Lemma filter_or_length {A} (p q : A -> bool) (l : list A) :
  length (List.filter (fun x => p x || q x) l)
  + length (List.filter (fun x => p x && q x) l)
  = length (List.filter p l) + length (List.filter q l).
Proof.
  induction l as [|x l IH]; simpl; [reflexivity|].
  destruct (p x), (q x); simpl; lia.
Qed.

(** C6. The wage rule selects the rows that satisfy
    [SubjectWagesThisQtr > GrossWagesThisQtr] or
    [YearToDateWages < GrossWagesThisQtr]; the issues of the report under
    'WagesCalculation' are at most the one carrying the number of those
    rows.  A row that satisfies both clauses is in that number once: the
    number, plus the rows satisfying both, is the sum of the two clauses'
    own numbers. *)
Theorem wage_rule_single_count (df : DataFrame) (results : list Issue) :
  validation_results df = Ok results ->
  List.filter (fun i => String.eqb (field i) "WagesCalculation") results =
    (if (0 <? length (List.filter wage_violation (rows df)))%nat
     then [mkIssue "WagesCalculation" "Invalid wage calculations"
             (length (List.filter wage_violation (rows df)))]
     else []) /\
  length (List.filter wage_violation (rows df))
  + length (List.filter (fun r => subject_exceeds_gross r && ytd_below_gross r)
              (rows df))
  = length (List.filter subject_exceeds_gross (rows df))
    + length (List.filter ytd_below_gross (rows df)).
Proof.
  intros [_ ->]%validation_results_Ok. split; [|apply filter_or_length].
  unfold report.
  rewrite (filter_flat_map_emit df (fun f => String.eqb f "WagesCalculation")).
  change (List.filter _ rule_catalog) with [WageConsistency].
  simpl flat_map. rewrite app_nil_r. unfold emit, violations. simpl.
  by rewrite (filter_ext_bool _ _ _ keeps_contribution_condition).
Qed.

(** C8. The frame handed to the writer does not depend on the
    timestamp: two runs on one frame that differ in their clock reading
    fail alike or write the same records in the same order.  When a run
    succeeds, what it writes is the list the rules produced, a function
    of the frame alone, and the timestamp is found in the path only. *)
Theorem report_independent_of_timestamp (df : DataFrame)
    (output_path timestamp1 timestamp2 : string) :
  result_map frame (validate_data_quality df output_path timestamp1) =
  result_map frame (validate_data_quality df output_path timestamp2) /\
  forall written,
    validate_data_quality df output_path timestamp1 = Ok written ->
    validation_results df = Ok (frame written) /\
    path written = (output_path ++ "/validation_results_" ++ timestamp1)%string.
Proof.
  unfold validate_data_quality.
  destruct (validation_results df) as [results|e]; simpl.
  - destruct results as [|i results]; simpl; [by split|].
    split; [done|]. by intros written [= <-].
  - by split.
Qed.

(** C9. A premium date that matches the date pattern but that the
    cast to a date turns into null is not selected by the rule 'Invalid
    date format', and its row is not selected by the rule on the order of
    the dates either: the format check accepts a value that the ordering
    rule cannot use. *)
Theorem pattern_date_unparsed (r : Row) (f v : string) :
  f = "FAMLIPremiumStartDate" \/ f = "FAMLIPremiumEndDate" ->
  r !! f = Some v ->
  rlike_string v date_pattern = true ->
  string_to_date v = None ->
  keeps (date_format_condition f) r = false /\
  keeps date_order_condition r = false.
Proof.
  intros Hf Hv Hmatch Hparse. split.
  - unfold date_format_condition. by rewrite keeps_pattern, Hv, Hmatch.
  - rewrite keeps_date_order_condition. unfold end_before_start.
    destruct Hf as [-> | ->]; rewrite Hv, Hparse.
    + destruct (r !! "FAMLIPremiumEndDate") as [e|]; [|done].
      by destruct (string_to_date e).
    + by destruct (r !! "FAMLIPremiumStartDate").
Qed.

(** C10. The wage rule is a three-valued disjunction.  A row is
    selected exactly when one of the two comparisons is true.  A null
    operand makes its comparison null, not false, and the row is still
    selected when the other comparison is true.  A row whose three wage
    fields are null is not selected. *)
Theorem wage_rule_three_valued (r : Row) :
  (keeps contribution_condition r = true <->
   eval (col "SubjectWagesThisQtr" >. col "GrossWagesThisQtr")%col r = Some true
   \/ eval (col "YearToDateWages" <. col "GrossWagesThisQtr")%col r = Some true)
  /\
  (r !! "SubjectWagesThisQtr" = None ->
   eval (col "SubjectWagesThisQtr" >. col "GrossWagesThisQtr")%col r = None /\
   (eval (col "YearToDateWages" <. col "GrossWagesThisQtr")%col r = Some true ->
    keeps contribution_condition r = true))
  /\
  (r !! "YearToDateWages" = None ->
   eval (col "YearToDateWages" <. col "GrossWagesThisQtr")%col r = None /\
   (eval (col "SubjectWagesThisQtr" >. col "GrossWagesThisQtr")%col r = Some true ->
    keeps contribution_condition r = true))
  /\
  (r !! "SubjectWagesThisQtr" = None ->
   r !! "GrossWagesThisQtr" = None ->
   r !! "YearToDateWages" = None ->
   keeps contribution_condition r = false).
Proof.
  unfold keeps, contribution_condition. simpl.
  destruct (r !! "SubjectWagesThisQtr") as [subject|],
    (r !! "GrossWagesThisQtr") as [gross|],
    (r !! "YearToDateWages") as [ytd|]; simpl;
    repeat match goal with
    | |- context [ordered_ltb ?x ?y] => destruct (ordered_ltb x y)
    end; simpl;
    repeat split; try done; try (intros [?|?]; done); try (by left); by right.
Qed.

■ ■ ■ ■

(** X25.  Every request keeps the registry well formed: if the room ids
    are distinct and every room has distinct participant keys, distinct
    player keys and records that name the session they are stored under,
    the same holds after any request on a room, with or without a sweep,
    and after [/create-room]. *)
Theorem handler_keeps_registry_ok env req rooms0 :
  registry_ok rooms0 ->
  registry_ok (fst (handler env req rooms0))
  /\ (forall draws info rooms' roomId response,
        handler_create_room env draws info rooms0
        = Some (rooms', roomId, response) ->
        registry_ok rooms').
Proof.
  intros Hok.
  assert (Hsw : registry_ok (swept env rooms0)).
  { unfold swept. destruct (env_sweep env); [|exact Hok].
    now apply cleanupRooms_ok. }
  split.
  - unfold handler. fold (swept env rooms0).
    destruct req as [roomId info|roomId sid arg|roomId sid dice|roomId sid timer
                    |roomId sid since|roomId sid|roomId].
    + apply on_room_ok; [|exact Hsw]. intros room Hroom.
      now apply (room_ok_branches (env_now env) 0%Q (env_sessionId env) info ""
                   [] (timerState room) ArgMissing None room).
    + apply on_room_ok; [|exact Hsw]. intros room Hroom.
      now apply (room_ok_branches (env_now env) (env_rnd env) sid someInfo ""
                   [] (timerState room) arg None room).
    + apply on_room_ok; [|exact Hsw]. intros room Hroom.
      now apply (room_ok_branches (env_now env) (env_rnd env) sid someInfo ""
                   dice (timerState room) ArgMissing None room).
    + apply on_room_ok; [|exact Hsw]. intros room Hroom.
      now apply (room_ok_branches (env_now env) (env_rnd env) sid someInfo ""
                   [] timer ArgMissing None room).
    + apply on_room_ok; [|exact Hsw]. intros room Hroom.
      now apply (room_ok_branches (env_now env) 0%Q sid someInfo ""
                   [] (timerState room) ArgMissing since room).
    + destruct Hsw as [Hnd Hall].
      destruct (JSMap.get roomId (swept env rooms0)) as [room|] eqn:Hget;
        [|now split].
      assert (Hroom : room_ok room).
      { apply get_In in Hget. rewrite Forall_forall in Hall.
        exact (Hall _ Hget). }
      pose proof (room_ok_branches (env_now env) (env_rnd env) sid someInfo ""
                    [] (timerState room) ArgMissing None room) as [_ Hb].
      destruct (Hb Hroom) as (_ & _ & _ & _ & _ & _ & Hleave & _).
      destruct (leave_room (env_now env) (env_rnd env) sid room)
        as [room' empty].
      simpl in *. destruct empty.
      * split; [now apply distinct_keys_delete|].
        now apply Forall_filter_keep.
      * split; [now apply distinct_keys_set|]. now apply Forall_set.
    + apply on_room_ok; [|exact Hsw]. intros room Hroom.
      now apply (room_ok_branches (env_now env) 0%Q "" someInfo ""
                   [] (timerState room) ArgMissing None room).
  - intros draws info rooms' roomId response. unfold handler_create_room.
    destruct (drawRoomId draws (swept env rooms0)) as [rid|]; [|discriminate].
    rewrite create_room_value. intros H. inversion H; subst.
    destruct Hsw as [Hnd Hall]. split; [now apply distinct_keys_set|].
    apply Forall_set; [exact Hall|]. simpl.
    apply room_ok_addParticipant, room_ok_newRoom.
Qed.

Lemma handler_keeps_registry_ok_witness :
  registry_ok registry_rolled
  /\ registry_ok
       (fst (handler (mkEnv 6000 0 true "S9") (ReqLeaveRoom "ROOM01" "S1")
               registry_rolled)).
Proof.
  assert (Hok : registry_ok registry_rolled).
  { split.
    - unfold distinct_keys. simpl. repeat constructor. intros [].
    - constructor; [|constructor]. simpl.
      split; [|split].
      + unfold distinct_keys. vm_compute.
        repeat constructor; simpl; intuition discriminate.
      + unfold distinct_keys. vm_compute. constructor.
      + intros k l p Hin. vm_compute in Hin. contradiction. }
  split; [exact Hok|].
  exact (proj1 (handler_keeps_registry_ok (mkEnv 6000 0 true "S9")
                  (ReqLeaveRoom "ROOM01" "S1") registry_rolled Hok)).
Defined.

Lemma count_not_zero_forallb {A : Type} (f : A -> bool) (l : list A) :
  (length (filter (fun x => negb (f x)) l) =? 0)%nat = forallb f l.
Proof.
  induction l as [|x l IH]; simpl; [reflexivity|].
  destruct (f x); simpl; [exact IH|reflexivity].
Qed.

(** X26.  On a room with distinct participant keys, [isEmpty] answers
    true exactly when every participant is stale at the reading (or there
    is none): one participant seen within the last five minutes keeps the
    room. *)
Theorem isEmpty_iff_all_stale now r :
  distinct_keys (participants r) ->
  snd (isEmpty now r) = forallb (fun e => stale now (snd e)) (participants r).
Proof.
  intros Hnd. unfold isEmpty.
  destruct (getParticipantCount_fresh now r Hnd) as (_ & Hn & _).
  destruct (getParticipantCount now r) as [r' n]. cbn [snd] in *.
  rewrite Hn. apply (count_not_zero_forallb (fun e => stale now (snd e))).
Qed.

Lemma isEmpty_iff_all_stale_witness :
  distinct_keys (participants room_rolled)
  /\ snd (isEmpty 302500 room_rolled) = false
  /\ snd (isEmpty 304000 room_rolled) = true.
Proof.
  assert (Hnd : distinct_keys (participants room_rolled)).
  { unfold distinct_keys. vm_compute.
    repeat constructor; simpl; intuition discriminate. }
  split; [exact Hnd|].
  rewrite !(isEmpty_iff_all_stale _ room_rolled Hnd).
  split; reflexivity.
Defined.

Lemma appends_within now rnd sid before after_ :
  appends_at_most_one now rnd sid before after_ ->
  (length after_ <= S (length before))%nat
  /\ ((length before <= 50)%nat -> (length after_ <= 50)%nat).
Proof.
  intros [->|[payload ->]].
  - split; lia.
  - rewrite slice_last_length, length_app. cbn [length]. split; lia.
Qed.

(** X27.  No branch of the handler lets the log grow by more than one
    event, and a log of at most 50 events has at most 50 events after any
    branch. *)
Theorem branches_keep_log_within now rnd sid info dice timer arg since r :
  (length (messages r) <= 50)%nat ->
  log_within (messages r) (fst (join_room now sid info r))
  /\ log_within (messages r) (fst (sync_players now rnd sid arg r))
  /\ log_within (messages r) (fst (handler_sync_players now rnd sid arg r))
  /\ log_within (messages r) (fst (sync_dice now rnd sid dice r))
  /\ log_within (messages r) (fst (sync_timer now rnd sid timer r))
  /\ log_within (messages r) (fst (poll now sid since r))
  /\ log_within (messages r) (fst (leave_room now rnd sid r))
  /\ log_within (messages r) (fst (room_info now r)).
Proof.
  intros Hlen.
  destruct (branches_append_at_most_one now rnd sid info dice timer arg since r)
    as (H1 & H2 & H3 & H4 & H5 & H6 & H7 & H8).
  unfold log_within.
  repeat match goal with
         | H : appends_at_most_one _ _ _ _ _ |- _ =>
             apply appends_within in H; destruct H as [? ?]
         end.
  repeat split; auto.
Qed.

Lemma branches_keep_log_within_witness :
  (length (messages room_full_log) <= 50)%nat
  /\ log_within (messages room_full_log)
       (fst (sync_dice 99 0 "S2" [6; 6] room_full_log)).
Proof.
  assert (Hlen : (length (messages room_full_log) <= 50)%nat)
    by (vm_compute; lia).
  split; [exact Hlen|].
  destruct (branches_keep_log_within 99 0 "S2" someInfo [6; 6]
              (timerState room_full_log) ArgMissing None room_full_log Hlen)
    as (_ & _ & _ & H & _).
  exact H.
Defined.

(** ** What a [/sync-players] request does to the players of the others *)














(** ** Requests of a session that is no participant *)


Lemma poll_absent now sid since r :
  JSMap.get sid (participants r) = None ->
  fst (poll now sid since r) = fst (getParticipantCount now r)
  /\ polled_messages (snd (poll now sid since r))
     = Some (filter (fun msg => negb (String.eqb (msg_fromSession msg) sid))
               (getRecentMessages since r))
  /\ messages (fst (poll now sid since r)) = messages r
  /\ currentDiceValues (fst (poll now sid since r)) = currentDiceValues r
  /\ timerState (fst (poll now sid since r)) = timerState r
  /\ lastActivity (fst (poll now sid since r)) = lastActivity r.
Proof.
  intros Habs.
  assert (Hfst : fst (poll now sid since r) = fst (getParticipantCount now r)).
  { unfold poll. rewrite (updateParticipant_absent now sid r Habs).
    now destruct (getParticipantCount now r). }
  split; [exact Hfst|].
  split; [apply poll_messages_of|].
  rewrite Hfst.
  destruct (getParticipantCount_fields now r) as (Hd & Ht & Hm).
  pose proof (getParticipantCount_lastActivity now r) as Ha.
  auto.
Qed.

■ ■ ■ ■

Nothing but a number is needed: tally the lines of the listing that contain "YearToDateWages".

7